═════ Data shown
(* ===== verification/DexStore.v ===== *)
(** * The typed state of the exchange

    [Store] is what the words of the exchange say: its books, price levels,
    initialized ticks, orders, balances and book keys. [words] relates it to
    them, whatever layout an order is in. [trip] is a triple over words and
    [acts] one over stores: what reading and writing the data of a book, a price
    level, a balance, the next id or the book keys does to the [Store]. *)

From stdpp Require Import prelude gmap list strings.
From S2P Require Import Prelude TempoEvm DexCredits DexTypes DexBook Dex.

#[local] Open Scope Z_scope.

(** ** Triples over words *)

Definition upd (d : Slot -> U256) (slot : Slot) (v : U256) : Slot -> U256 := fun x => if decide (x = slot) then v else d x.

Section triples.
Context `{TempoSpec} `{TempoAddresses}.

(** In a state whose words are [d] the computation returns [a] and leaves [d']. *)
Definition trip {A} (d : Slot -> U256) (m : M A) (a : A) (d' : Slot -> U256) : Prop :=
  forall s, bank_ok s -> (forall sl, dword s sl = d sl) ->
    exists s', m s = (Ok a, s') /\ bank_ok s' /\ step s s' /\ (forall sl, dword s' sl = d' sl).

Lemma trip_ret {A} d (a : A) : trip d (mret a) a d.
Proof. intros s Hok Hd. exists s. split_and!; done. Qed.

Lemma trip_bind {A B} d (m : M A) a d1 (k : A -> M B) b d2 :
  trip d m a d1 -> trip d1 (k a) b d2 -> trip d (m ≫= k) b d2.
Proof.
  intros Hm Hk s Hok Hd. destruct (Hm s Hok Hd) as (s1 & Hr1 & Hok1 & Hst1 & Hd1).
  destruct (Hk s1 Hok1 Hd1) as (s2 & Hr2 & Hok2 & Hst2 & Hd2). exists s2.
  split_and!; [|done|by etrans|done]. unfold mbind, M_bind. by rewrite Hr1.
Qed.

Lemma trip_load d sl : trip d (dex_load sl) (d sl) d.
Proof. intros s Hok Hd. exists s. rewrite <- Hd. split_and!; done. Qed.

Lemma trip_store d sl v : trip d (dex_store sl v) tt (upd d sl v).
Proof.
  intros s Hok Hd. destruct (dex_store_spec sl v s Hok) as (s' & Hr & Hok' & Hst & Hd'). exists s'. split_and!; try done.
  intros sl'. rewrite Hd'. unfold upd. by rewrite Hd.
Qed.

(** [m] computes a value from the words alone. *)
Lemma trip_pure {A} d (m : M A) a : (forall s, m s = (Ok a, s)) -> trip d m a d.
Proof. intros Hm s Hok Hd. exists s. rewrite Hm. split_and!; done. Qed.

Lemma trip_ext {A} d (m : M A) a d1 d2 : (forall sl, d1 sl = d2 sl) -> trip d m a d1 -> trip d m a d2.
Proof.
  intros Heq Hm s Hok Hd. destruct (Hm s Hok Hd) as (s1 & Hr1 & Hok1 & Hst1 & Hd1). exists s1. split_and!; try done.
  intros sl. by rewrite Hd1.
Qed.

Lemma extract_ok p w offset s : in_word offset (prim_bytes p) -> p <> PI16 ->
  extract_from_word p w offset s = (Ok (get_field w offset (prim_bytes p)), s).
Proof.
  intros Hw Hp. pose proof (get_range w offset (prim_bytes p) Hw) as Hr. pose proof Hw as (? & ? & ?). unfold extract_from_word. rewrite decide_False by lia.
  destruct p; cbn [from_word prim_bytes] in *; try done; try (rewrite decide_True by lia; done).
  unfold mret, M_ret. do 2 f_equal. apply Z.mod_small. lia.
Qed.

Lemma extract_i16 w offset s : in_word offset 2 -> extract_from_word PI16 w offset s = (Ok (i16_of_u16 (get_field w offset 2)), s).
Proof.
  intros Hw. pose proof (get_range w offset 2 Hw) as Hr. pose proof Hw as (? & ? & ?). unfold extract_from_word. cbn [prim_bytes].
  rewrite decide_False by lia. unfold from_word. by rewrite decide_True by lia.
Qed.

Lemma insert_ok p w v offset s : in_word offset (prim_bytes p) ->
  insert_into_word p w v offset s = (Ok (set_field w offset (prim_bytes p) (to_word p v)), s).
Proof. intros (? & ? & ?). unfold insert_into_word. by rewrite decide_False by lia. Qed.

Lemma trip_extract d p w offset : in_word offset (prim_bytes p) -> p <> PI16 ->
  trip d (extract_from_word p w offset) (get_field w offset (prim_bytes p)) d.
Proof. intros. apply trip_pure. intros s. by apply extract_ok. Qed.

Lemma trip_extract_i16 d w offset : in_word offset 2 -> trip d (extract_from_word PI16 w offset) (i16_of_u16 (get_field w offset 2)) d.
Proof. intros. apply trip_pure. intros s. by apply extract_i16. Qed.

Lemma trip_insert d p w v offset : in_word offset (prim_bytes p) ->
  trip d (insert_into_word p w v offset) (set_field w offset (prim_bytes p) (to_word p v)) d.
Proof. intros. apply trip_pure. intros s. by apply insert_ok. Qed.

Definition filled (w : U256) : U256 := if is_t4 then 0 else w.

Lemma trip_fill d sl : trip d (word_to_fill sl) (filled (d sl)) d.
Proof. unfold word_to_fill, filled. destruct is_t4; [apply trip_ret|apply trip_load]. Qed.

Lemma trip_when d b m d' : (b = true -> trip d m tt d') -> (b = false -> d = d') -> trip d (when b m) tt d'.
Proof. intros Ht Hf. destruct b; [by apply Ht|rewrite (Hf eq_refl); apply trip_ret]. Qed.
End triples.

Ltac in_word_tac := unfold in_word, prim_bytes; lia.

(** One step of a straight-line computation. *)
Ltac trip_step :=
  lazymatch goal with
  | |- trip _ (mbind _ _) _ _ => eapply trip_bind
  | |- trip _ (mret _) _ _ => apply trip_ret
  | |- trip _ (dex_load _) _ _ => apply trip_load
  | |- trip _ (dex_store _ _) _ _ => apply trip_store
  | |- trip _ (word_to_fill _) _ _ => apply trip_fill
  | |- trip _ (extract_from_word PI16 _ _) _ _ => apply trip_extract_i16; in_word_tac
  | |- trip _ (extract_from_word _ _ _) _ _ => apply trip_extract; [in_word_tac|discriminate]
  | |- trip _ (insert_into_word _ _ _ _) _ _ => apply trip_insert; in_word_tac
  end.

Ltac trip_run := repeat (trip_step; cbv beta zeta).

(** ** Slots of the exchange *)

Definition bslot (key : B256) (k : Z) : Slot := Mapped key (At 0) k.
Definition oslot (id : u128) (k : Z) : Slot := Mapped id (At 1) k.
Definition lslot (k : B256 * bool * i16) (i : Z) : Slot :=
  Mapped (u16_of_i16 k.2) (Mapped k.1.1 (At 0) (if k.1.2 then 2 else 3)) i.
Definition mslot (key : B256) (is_bid : bool) (word_index : i16) : Slot :=
  Mapped (u16_of_i16 word_index) (Mapped key (At 0) (if is_bid then 5 else 6)) 0.
Definition balslot (user token : Address) : Slot := Mapped token (Mapped user (At 2) 0) 0.
Definition keyslot (i : Z) : Slot := DataOf (At 4) i.
Definition crslot (user : Address) : Slot := Mapped user (At 5) 0.

(** ** The store *)

Abbreviation LevelKey := (B256 * bool * i16)%type.

Record Store := mkStore {
  st_books : gmap B256 OrderbookData;
  st_levels : gmap LevelKey TickLevel;
  st_bits : gset LevelKey;
  st_orders : gmap u128 Order;
  st_balances : gmap (Address * Address) u128;
  st_next : u128;
  st_keys : list B256;
}.

Definition book (st : Store) (key : B256) : OrderbookData := default (mkBookData 0 0 0 0 0) (st_books st !! key).
Definition level (st : Store) (k : LevelKey) : TickLevel := default (mkLevel 0 0 0) (st_levels st !! k).
Definition balance (st : Store) (user token : Address) : u128 := default 0 (st_balances st !! (user, token)).

Section words.
Context `{TempoSpec} `{TempoAddresses}.

Definition book_ranges (b : OrderbookData) : Prop :=
  is_address (bd_base b) /\ is_address (bd_quote b) /\ is_i16 (bd_best_bid_tick b) /\ is_i16 (bd_best_ask_tick b) /\ is_u32 (bd_book_id b).

Definition book_at (d : Slot -> U256) (key : B256) (b : OrderbookData) : Prop :=
  be_slice (d (bslot key 0)) 12 32 = bd_base b /\ be_slice (d (bslot key 1)) 12 32 = bd_quote b /\
  be_slice (d (bslot key 4)) 30 32 = u16_of_i16 (bd_best_bid_tick b) /\
  be_slice (d (bslot key 4)) 28 30 = u16_of_i16 (bd_best_ask_tick b) /\
  be_slice (d (bslot key 4)) 24 28 = bd_book_id b /\ book_ranges b.

Definition level_at (d : Slot -> U256) (k : LevelKey) (l : TickLevel) : Prop :=
  be_slice (d (lslot k 0)) 16 32 = tl_head l /\ be_slice (d (lslot k 0)) 0 16 = tl_tail l /\
  (if is_t12 then tl_total_liquidity l = 0 else be_slice (d (lslot k 1)) 16 32 = tl_total_liquidity l) /\
  is_u128 (tl_head l) /\ is_u128 (tl_tail l) /\ is_u128 (tl_total_liquidity l).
══════════
Task statement
Since only part of the listing is wanted, copy exactly the lines from the one holding "st_orders : gmap u128 Order;" to the one holding "Definition level_at (d", both included.

Answer for the task
  st_orders : gmap u128 Order;
  st_balances : gmap (Address * Address) u128;
  st_next : u128;
  st_keys : list B256;
}.

Definition book (st : Store) (key : B256) : OrderbookData := default (mkBookData 0 0 0 0 0) (st_books st !! key).
Definition level (st : Store) (k : LevelKey) : TickLevel := default (mkLevel 0 0 0) (st_levels st !! k).
Definition balance (st : Store) (user token : Address) : u128 := default 0 (st_balances st !! (user, token)).

Section words.
Context `{TempoSpec} `{TempoAddresses}.

Definition book_ranges (b : OrderbookData) : Prop :=
  is_address (bd_base b) /\ is_address (bd_quote b) /\ is_i16 (bd_best_bid_tick b) /\ is_i16 (bd_best_ask_tick b) /\ is_u32 (bd_book_id b).

Definition book_at (d : Slot -> U256) (key : B256) (b : OrderbookData) : Prop :=
  be_slice (d (bslot key 0)) 12 32 = bd_base b /\ be_slice (d (bslot key 1)) 12 32 = bd_quote b /\
  be_slice (d (bslot key 4)) 30 32 = u16_of_i16 (bd_best_bid_tick b) /\
  be_slice (d (bslot key 4)) 28 30 = u16_of_i16 (bd_best_ask_tick b) /\
  be_slice (d (bslot key 4)) 24 28 = bd_book_id b /\ book_ranges b.

Definition level_at (d : Slot -> U256) (k : LevelKey) (l : TickLevel) : Prop :=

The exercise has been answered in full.